Data extracted from a collection:

(** * SceneManager: texture and material registries, transform composition
      and the render script of [Project/Source/SceneManager.cpp].

    The C++ [float] is read as a real number: arithmetic is exact and
    rounding is left out.  [int] values are integers in [Z]; the counters
    and indices of the file start at 0 or -1 and only count registry
    entries, far from wrap-around. *)

From Stdlib Require Import Reals Lra ZArith Lia List String Bool.
Import ListNotations.

Local Open Scope string_scope.
Local Open Scope list_scope.
Local Open Scope Z_scope.

(** ** GLM: the vectors and matrices the scene manager uses

    GLM is a header library outside the repository.  The definitions below
    follow its generic (non-SIMD) code: [glm/detail/type_mat4x4.inl],
    [glm/ext/matrix_transform.inl], [glm/gtx/transform.inl],
    [glm/detail/func_geometric.inl] and [glm/trigonometric.inl]. *)
Module glm.

Local Open Scope R_scope.

Record vec2 := mkVec2 { v2x : R; v2y : R }.
Record vec3 := mkVec3 { v3x : R; v3y : R; v3z : R }.
Record vec4 := mkVec4 { v4x : R; v4y : R; v4z : R; v4w : R }.

(** A [mat4] is four columns; [m[i]] of the C++ is column [i]. *)
Record mat4 := mkMat4 { col0 : vec4; col1 : vec4; col2 : vec4; col3 : vec4 }.

(** [v * s] and [v + w] on [vec4]. *)
Definition vec4_scale (v : vec4) (s : R) : vec4 :=
  mkVec4 (v4x v * s) (v4y v * s) (v4z v * s) (v4w v * s).

Definition vec4_add (v w : vec4) : vec4 :=
  mkVec4 (v4x v + v4x w) (v4y v + v4y w) (v4z v + v4z w) (v4w v + v4w w).

(** [v * s] and [s * v] on [vec3]. *)
Definition vec3_scale (v : vec3) (s : R) : vec3 :=
  mkVec3 (v3x v * s) (v3y v * s) (v3z v * s).

Definition vec3_lscale (s : R) (v : vec3) : vec3 :=
  mkVec3 (s * v3x v) (s * v3y v) (s * v3z v).

(** [mat4(1.0f)]. *)
Definition mat4_identity : mat4 :=
  mkMat4 (mkVec4 1 0 0 0) (mkVec4 0 1 0 0) (mkVec4 0 0 1 0) (mkVec4 0 0 0 1).

(** [glm::radians]: degrees times pi/180. *)
Definition radians (degrees : R) : R := degrees * (PI / 180).

(** [glm::dot], [glm::inversesqrt] and [glm::normalize] on [vec3]. *)
Definition dot (a b : vec3) : R :=
  v3x a * v3x b + v3y a * v3y b + v3z a * v3z b.

Definition inversesqrt (x : R) : R := 1 / sqrt x.

Definition normalize (v : vec3) : vec3 := vec3_scale v (inversesqrt (dot v v)).

(** [operator*(mat4, mat4)]: column [j] of the product is the combination of
    the columns of [m1] with the entries of column [j] of [m2]. *)
Definition mat4_mul_col (m1 : mat4) (b : vec4) : vec4 :=
  vec4_add
    (vec4_add
       (vec4_add (vec4_scale (col0 m1) (v4x b)) (vec4_scale (col1 m1) (v4y b)))
       (vec4_scale (col2 m1) (v4z b)))
    (vec4_scale (col3 m1) (v4w b)).

Definition mat4_mul (m1 m2 : mat4) : mat4 :=
  mkMat4 (mat4_mul_col m1 (col0 m2)) (mat4_mul_col m1 (col1 m2))
         (mat4_mul_col m1 (col2 m2)) (mat4_mul_col m1 (col3 m2)).

(** [operator*(mat4, vec4)]: the matrix applied to a column vector. *)
Definition mat4_mul_vec4 (m : mat4) (v : vec4) : vec4 := mat4_mul_col m v.

(** [glm::scale(m, v)] and the one-argument [glm::scale(v)]. *)
Definition scale_mat (m : mat4) (v : vec3) : mat4 :=
  mkMat4 (vec4_scale (col0 m) (v3x v)) (vec4_scale (col1 m) (v3y v))
         (vec4_scale (col2 m) (v3z v)) (col3 m).

Definition scale (v : vec3) : mat4 := scale_mat mat4_identity v.

(** [glm::translate(m, v)] and the one-argument [glm::translate(v)]. *)
Definition translate_mat (m : mat4) (v : vec3) : mat4 :=
  mkMat4 (col0 m) (col1 m) (col2 m)
         (vec4_add
            (vec4_add
               (vec4_add (vec4_scale (col0 m) (v3x v)) (vec4_scale (col1 m) (v3y v)))
               (vec4_scale (col2 m) (v3z v)))
            (col3 m)).

Definition translate (v : vec3) : mat4 := translate_mat mat4_identity v.

(** [glm::rotate(m, angle, v)]: the axis is normalised, the 3x3 rotation is
    built from [c], [s] and [(1 - c) * axis], and the first three columns of
    [m] are recombined with it. *)
Definition rotate_mat (m : mat4) (angle : R) (v : vec3) : mat4 :=
  let a := angle in
  let c := cos a in
  let s := sin a in
  let axis := normalize v in
  let temp := vec3_lscale (1 - c) axis in
  let r00 := c + v3x temp * v3x axis in
  let r01 := v3x temp * v3y axis + s * v3z axis in
  let r02 := v3x temp * v3z axis - s * v3y axis in
  let r10 := v3y temp * v3x axis - s * v3z axis in
  let r11 := c + v3y temp * v3y axis in
  let r12 := v3y temp * v3z axis + s * v3x axis in
  let r20 := v3z temp * v3x axis + s * v3y axis in
  let r21 := v3z temp * v3y axis - s * v3x axis in
  let r22 := c + v3z temp * v3z axis in
  mkMat4
    (vec4_add (vec4_add (vec4_scale (col0 m) r00) (vec4_scale (col1 m) r01))
              (vec4_scale (col2 m) r02))
    (vec4_add (vec4_add (vec4_scale (col0 m) r10) (vec4_scale (col1 m) r11))
              (vec4_scale (col2 m) r12))
    (vec4_add (vec4_add (vec4_scale (col0 m) r20) (vec4_scale (col1 m) r21))
              (vec4_scale (col2 m) r22))
    (col3 m).

Definition rotate (angle : R) (v : vec3) : mat4 := rotate_mat mat4_identity angle v.

End glm.

(** ** Results of running C++ code

    A method either returns, or runs into undefined behaviour that the model
    makes explicit: a call through a null pointer, or an array access outside
    the array.  Loops are run with a bound on their iterations; [OutOfFuel]
    is the result of a loop that did not stop within its bound. *)
Inductive Fault := NullPointerDereference | IndexOutOfBounds.

Inductive Run (A : Type) :=
| Done (a : A)
| Crash (f : Fault)
| OutOfFuel.
Arguments Done {A} a.
Arguments Crash {A} f.
Arguments OutOfFuel {A}.

Definition Run_bind {A B : Type} (m : Run A) (k : A -> Run B) : Run B :=
  match m with
  | Done a => k a
  | Crash f => Crash f
  | OutOfFuel => OutOfFuel
  end.

Notation "'let*' x ':=' m 'in' k" := (Run_bind m (fun x => k))
  (at level 10, x pattern, m at level 200, k at level 200).

(** A C array of fixed length, read and written at an [int] index. *)
Definition array_get {A : Type} (a : list A) (i : Z) : Run A :=
  if i <? 0 then Crash IndexOutOfBounds
  else match nth_error a (Z.to_nat i) with
       | Some x => Done x
       | None => Crash IndexOutOfBounds
       end.

Fixpoint list_update {A : Type} (a : list A) (n : nat) (x : A) : list A :=
  match a, n with
  | [], _ => []
  | _ :: rest, O => x :: rest
  | y :: rest, S n' => y :: list_update rest n' x
  end.

Definition array_set {A : Type} (a : list A) (i : Z) (x : A) : Run (list A) :=
  if i <? 0 then Crash IndexOutOfBounds
  else if (Z.to_nat i <? List.length a)%nat then Done (list_update a (Z.to_nat i) x)
  else Crash IndexOutOfBounds.

(** [a.compare(b) == 0] on [std::string]. *)
Definition compare_is_0 (a b : string) : bool :=
  match String.compare a b with
  | Eq => true
  | _ => false
  end.

(** ** The data of the scene manager *)

(** Modelled from the spec: [TEXTURE_INFO] is declared in SceneManager.h,
    which is not among the sources; the spec's texture entry is
    {tag: string, handle: opaque backend resource identifier}. *)
Module TEXTURE_INFO.
Record t := mk { tag : string; ID : Z }.
Definition set_ID (e : t) (v : Z) : t := mk (tag e) v.
Definition set_tag (e : t) (v : string) : t := mk v (ID e).
End TEXTURE_INFO.

(** Modelled from the spec: [OBJECT_MATERIAL] is declared in SceneManager.h,
    which is not among the sources; the spec's material entry is
    {tag, diffuseColor: 3 floats, specularColor: 3 floats, shininess}. *)
Module OBJECT_MATERIAL.
Record t := mk {
  diffuseColor : glm.vec3;
  specularColor : glm.vec3;
  shininess : R;
  tag : string
}.
End OBJECT_MATERIAL.

(** A pointer to an object of the program: null, or the object. *)
Inductive pointer := NULL | Object (id : positive).

Definition is_NULL (p : pointer) : bool :=
  match p with
  | NULL => true
  | Object _ => false
  end.

(** The fields of [SceneManager] that the methods read and write.
    [m_basicMeshes] is allocated by the constructor and never null; its
    draw calls appear as events below. *)
Record SceneManager := mkSceneManager {
  m_pShaderManager : pointer;
  m_textureIDs : list TEXTURE_INFO.t;
  m_loadedTextures : Z;
  m_objectMaterials : list OBJECT_MATERIAL.t
}.

(** The constructor: sixteen texture slots, each set to tag "/0" and ID -1,
    no texture loaded, no material defined. *)
Definition SceneManager_new (pShaderManager : pointer) : SceneManager :=
  mkSceneManager pShaderManager
                 (repeat (TEXTURE_INFO.mk "/0" (-1)) 16)
                 0
                 [].

(** ** Calls that leave the scene manager *)

(** The calls made on the shader manager (a uniform's name and value) and on
    the shape meshes (a draw). *)
Inductive Event :=
| setMat4Value (name : string) (v : glm.mat4)
| setIntValue (name : string) (v : Z)
| setBoolValue (name : string) (v : bool)
| setFloatValue (name : string) (v : R)
| setVec2Value (name : string) (v : glm.vec2)
| setVec3Value (name : string) (v : glm.vec3)
| setVec4Value (name : string) (v : glm.vec4)
| setSampler2DValue (name : string) (v : Z)
| DrawPlaneMesh
| DrawCylinderMesh
| DrawTorusMesh
| DrawBoxMesh
| DrawSphereMesh.

(** What a [void] method did: the calls it made, in order, and how it
    ended. *)
Definition Outcome : Type := list Event * Run unit.

Definition Completed (calls : list Event) : Outcome := (calls, Done tt).
Lemma performRequest_auth reqType url b draw label h :
  auth_before_send u (snd (performRequest env u reqType url b draw label h)).
Proof.
  rewrite performRequest_run.
  destruct (withProgress_quiet b draw label h) as (_ & _ & Hn0).
  destruct (withProgress env u b draw label h) as [[b'|e] n0]; cbn [snd] in Hn0.
  - destruct (NewRequest_err env reqType url) as [e|].
    + destruct Hn0 as [->|[f ->]]; by cbn.
    + cbv zeta.
      set (req := {| Method := reqType; URL := url; Header := []; ReqBody := b' |}).
      destruct (client_Do_run (SetHTTPHeaders u req)
                  (h ++ n0 ++ [EvNewRequest reqType url b'; EvSetHTTPHeaders req]))
        as (res & Hloop & Hdo).
      rewrite Hdo.
      assert (Hauth : forall tail, quiet_head tail -> auth_before_send u tail ->
                auth_before_send u
                  ((n0 ++ [EvNewRequest reqType url b'; EvSetHTTPHeaders req])
                     ++ snd (client_Do env u (SetHTTPHeaders u req)
                               (h ++ n0 ++ [EvNewRequest reqType url b'; EvSetHTTPHeaders req]))
                     ++ tail)).
      { intros tail Hq Ht.
        pose proof (doFollowingRedirects_auth maxRequests (SetHTTPHeaders u req) req []
                      (h ++ n0 ++ [EvNewRequest reqType url b'; EvSetHTTPHeaders req])
                      tail Hq Ht) as Hl.
        rewrite Hloop in Hl. cbn [snd] in Hl.
        destruct Hn0 as [->|[f ->]]; exact Hl. }
      destruct res as [res|e]; cbn [snd].
      * destruct ((StatusCode res =? 200) || (StatusCode res =? 400)); cbn [snd].
        -- specialize (Hauth [] I I). by rewrite app_nil_r in Hauth.
        -- by apply Hauth.
      * specialize (Hauth [] I I). by rewrite app_nil_r in Hauth.
  - destruct Hn0 as [->|[f ->]]; by cbn.
Qed.

End Transport.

## What to do
In the data above, retype exactly and only the lines between the one holding "destruct (client_Do_run (SetHTTPHeaders" and the one holding "((n0 ++ [EvNewRequest", inclusive.

## Final answer
      destruct (client_Do_run (SetHTTPHeaders u req)
                  (h ++ n0 ++ [EvNewRequest reqType url b'; EvSetHTTPHeaders req]))
        as (res & Hloop & Hdo).
      rewrite Hdo.
      assert (Hauth : forall tail, quiet_head tail -> auth_before_send u tail ->
                auth_before_send u
                  ((n0 ++ [EvNewRequest reqType url b'; EvSetHTTPHeaders req])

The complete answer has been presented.